*** Opening Exercise data ***
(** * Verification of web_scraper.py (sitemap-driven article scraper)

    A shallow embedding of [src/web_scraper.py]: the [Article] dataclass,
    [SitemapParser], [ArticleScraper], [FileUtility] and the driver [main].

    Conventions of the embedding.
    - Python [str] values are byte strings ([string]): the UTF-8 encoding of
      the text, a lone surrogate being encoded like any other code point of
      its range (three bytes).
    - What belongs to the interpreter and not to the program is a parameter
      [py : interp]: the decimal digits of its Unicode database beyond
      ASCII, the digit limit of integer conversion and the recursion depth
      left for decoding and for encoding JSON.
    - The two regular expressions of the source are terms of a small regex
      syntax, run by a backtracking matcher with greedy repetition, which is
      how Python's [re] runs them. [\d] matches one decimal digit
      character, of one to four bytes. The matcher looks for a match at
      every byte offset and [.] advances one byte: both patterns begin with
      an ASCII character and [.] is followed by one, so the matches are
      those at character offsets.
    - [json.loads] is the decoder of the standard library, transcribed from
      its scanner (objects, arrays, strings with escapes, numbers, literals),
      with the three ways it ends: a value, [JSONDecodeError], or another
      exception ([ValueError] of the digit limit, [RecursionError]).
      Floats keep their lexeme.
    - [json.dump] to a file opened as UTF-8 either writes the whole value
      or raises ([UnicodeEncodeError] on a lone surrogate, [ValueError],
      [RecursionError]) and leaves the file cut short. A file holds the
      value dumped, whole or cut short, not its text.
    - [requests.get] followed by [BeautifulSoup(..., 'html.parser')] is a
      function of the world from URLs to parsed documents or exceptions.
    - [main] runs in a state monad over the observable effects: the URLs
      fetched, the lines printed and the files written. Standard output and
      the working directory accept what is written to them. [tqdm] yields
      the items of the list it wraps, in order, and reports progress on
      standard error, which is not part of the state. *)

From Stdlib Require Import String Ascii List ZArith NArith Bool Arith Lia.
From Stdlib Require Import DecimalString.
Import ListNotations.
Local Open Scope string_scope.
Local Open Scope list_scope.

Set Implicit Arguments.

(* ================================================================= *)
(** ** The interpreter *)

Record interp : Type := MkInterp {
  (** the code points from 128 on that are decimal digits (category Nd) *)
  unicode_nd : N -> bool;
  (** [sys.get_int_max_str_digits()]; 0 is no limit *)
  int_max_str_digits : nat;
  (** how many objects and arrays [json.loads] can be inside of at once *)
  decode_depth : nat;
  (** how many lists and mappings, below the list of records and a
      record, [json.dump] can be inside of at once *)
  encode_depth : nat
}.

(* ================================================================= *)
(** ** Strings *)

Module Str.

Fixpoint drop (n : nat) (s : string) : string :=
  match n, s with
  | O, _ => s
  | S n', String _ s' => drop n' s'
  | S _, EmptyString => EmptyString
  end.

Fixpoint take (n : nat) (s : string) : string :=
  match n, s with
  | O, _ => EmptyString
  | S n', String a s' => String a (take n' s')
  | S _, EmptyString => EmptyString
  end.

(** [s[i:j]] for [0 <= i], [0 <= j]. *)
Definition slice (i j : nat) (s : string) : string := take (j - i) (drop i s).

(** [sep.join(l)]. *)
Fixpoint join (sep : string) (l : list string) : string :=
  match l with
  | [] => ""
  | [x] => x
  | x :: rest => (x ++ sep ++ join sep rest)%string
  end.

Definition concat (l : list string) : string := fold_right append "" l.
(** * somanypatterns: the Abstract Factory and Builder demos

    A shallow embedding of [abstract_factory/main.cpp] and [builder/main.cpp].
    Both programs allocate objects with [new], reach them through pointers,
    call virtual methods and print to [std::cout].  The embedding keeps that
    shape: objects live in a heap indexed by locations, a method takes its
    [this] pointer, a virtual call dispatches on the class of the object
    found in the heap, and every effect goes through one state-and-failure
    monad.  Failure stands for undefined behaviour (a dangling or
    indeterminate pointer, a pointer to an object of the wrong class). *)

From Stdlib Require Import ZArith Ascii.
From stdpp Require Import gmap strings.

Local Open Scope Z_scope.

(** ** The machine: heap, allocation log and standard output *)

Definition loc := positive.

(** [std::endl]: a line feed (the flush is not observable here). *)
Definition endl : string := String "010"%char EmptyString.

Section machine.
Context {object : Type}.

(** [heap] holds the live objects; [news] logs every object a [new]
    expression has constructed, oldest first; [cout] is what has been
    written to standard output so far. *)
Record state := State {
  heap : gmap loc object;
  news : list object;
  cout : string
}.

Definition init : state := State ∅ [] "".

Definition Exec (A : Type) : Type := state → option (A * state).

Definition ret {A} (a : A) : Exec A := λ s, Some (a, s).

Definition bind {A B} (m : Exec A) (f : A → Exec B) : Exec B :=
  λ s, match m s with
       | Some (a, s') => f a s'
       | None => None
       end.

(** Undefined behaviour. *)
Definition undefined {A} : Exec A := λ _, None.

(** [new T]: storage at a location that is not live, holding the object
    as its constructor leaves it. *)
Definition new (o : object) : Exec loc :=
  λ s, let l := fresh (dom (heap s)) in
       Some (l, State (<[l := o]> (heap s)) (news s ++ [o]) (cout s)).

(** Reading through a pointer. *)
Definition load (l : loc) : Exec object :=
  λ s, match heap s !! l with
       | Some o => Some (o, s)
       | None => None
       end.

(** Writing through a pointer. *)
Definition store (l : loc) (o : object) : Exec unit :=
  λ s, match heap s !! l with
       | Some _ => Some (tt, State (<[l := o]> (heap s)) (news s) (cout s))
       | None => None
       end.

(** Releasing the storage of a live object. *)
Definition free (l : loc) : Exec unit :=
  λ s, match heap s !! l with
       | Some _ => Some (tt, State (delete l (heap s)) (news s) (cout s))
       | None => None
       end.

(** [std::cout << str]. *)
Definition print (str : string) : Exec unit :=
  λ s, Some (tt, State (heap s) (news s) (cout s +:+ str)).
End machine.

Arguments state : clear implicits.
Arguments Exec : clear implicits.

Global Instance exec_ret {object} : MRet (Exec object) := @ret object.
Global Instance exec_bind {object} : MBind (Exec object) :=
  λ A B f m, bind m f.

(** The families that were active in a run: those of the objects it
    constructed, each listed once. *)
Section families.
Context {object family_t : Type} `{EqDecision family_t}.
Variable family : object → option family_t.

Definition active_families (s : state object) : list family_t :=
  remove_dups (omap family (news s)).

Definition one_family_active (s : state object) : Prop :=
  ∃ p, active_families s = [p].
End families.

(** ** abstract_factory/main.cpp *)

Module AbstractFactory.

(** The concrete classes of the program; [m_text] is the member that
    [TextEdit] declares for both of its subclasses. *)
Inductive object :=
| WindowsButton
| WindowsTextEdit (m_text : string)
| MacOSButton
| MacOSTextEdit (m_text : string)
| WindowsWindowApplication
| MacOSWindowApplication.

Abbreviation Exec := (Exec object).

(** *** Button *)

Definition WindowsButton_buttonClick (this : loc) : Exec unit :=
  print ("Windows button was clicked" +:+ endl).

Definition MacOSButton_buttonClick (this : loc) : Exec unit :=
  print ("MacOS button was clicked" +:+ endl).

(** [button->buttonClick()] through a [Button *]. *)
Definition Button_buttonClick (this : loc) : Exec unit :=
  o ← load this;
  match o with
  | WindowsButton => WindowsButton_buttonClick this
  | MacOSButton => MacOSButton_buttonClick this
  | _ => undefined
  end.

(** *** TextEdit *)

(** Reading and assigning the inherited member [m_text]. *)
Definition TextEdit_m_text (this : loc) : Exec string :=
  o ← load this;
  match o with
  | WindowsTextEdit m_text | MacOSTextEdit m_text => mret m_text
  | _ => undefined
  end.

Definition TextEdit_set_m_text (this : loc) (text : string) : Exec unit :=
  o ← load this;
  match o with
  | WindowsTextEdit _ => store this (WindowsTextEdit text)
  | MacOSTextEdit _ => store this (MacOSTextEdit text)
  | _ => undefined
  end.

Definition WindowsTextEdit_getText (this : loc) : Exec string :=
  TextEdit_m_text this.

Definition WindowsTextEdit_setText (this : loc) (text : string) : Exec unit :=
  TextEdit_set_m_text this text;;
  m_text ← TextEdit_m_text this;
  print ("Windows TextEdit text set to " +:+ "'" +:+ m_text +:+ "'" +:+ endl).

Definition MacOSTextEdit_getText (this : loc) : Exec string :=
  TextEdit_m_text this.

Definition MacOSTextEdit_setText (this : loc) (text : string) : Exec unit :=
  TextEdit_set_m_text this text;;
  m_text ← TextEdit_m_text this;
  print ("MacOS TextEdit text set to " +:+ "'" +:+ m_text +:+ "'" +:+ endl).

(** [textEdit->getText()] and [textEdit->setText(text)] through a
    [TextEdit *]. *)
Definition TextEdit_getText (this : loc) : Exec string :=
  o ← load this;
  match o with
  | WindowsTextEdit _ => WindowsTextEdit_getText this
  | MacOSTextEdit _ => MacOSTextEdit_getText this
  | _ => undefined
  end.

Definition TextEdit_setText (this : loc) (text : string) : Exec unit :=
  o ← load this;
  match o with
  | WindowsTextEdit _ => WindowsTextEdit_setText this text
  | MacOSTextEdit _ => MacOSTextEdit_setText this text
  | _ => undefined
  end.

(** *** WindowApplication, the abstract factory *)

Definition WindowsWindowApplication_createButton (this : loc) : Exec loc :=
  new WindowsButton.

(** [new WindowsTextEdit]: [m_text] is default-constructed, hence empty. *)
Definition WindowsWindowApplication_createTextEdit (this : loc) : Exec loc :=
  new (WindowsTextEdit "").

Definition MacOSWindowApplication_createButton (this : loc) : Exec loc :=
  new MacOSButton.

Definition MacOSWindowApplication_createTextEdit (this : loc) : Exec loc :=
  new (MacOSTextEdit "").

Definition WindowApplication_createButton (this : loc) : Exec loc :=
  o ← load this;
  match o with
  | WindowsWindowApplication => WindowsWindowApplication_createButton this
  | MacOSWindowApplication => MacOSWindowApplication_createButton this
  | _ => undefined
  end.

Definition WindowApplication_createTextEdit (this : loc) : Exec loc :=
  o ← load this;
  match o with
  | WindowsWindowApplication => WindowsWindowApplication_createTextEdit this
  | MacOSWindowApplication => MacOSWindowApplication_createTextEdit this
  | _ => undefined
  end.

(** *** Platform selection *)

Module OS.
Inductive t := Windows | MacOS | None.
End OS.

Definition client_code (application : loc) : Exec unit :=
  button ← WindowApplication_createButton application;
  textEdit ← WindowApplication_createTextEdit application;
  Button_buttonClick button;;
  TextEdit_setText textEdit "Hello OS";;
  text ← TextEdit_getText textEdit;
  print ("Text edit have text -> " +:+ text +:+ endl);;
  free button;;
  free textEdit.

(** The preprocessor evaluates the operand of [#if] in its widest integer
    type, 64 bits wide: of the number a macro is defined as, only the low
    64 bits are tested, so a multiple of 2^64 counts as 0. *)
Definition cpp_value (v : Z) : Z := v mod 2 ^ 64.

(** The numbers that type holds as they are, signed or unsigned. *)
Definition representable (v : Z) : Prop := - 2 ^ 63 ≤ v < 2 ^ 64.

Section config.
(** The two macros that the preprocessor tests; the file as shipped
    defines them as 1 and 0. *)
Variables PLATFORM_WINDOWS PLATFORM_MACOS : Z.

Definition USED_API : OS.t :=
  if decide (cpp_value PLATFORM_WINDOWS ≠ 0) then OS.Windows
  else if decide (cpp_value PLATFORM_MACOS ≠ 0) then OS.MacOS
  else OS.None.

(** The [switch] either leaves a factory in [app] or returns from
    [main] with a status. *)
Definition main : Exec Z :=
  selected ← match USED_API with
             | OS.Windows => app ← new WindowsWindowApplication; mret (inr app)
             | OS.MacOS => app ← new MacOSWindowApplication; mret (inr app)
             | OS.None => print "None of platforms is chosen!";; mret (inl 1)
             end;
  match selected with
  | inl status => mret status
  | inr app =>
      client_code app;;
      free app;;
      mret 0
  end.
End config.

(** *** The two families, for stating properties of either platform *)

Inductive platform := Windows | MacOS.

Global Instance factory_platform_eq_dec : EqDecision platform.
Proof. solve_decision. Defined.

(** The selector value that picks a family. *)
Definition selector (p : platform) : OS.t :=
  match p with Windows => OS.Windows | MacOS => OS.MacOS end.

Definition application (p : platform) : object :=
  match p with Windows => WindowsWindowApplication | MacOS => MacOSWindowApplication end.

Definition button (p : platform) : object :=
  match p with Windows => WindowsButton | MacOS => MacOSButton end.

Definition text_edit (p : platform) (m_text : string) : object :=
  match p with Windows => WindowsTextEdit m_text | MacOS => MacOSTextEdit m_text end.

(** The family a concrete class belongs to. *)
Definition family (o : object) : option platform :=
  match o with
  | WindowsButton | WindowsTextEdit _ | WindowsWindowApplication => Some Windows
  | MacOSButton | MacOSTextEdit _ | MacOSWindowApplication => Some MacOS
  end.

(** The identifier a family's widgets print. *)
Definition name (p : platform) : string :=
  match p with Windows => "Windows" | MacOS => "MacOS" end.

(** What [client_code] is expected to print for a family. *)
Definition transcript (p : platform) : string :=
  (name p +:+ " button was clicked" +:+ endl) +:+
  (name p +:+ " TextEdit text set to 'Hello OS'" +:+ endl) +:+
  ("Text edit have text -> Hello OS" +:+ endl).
*** Closing Exercise data ***
_What the task requires:_ Could you transcribe the entries above word for word, from the line with "client_code app;;" down to the line with "match p with Windows => WindowsWindowApplication", keeping both?

_Written answer:_
      client_code app;;
      free app;;
      mret 0
  end.
End config.

(** *** The two families, for stating properties of either platform *)

Inductive platform := Windows | MacOS.

Global Instance factory_platform_eq_dec : EqDecision platform.
Proof. solve_decision. Defined.

(** The selector value that picks a family. *)
Definition selector (p : platform) : OS.t :=
  match p with Windows => OS.Windows | MacOS => OS.MacOS end.

Definition application (p : platform) : object :=
  match p with Windows => WindowsWindowApplication | MacOS => MacOSWindowApplication end.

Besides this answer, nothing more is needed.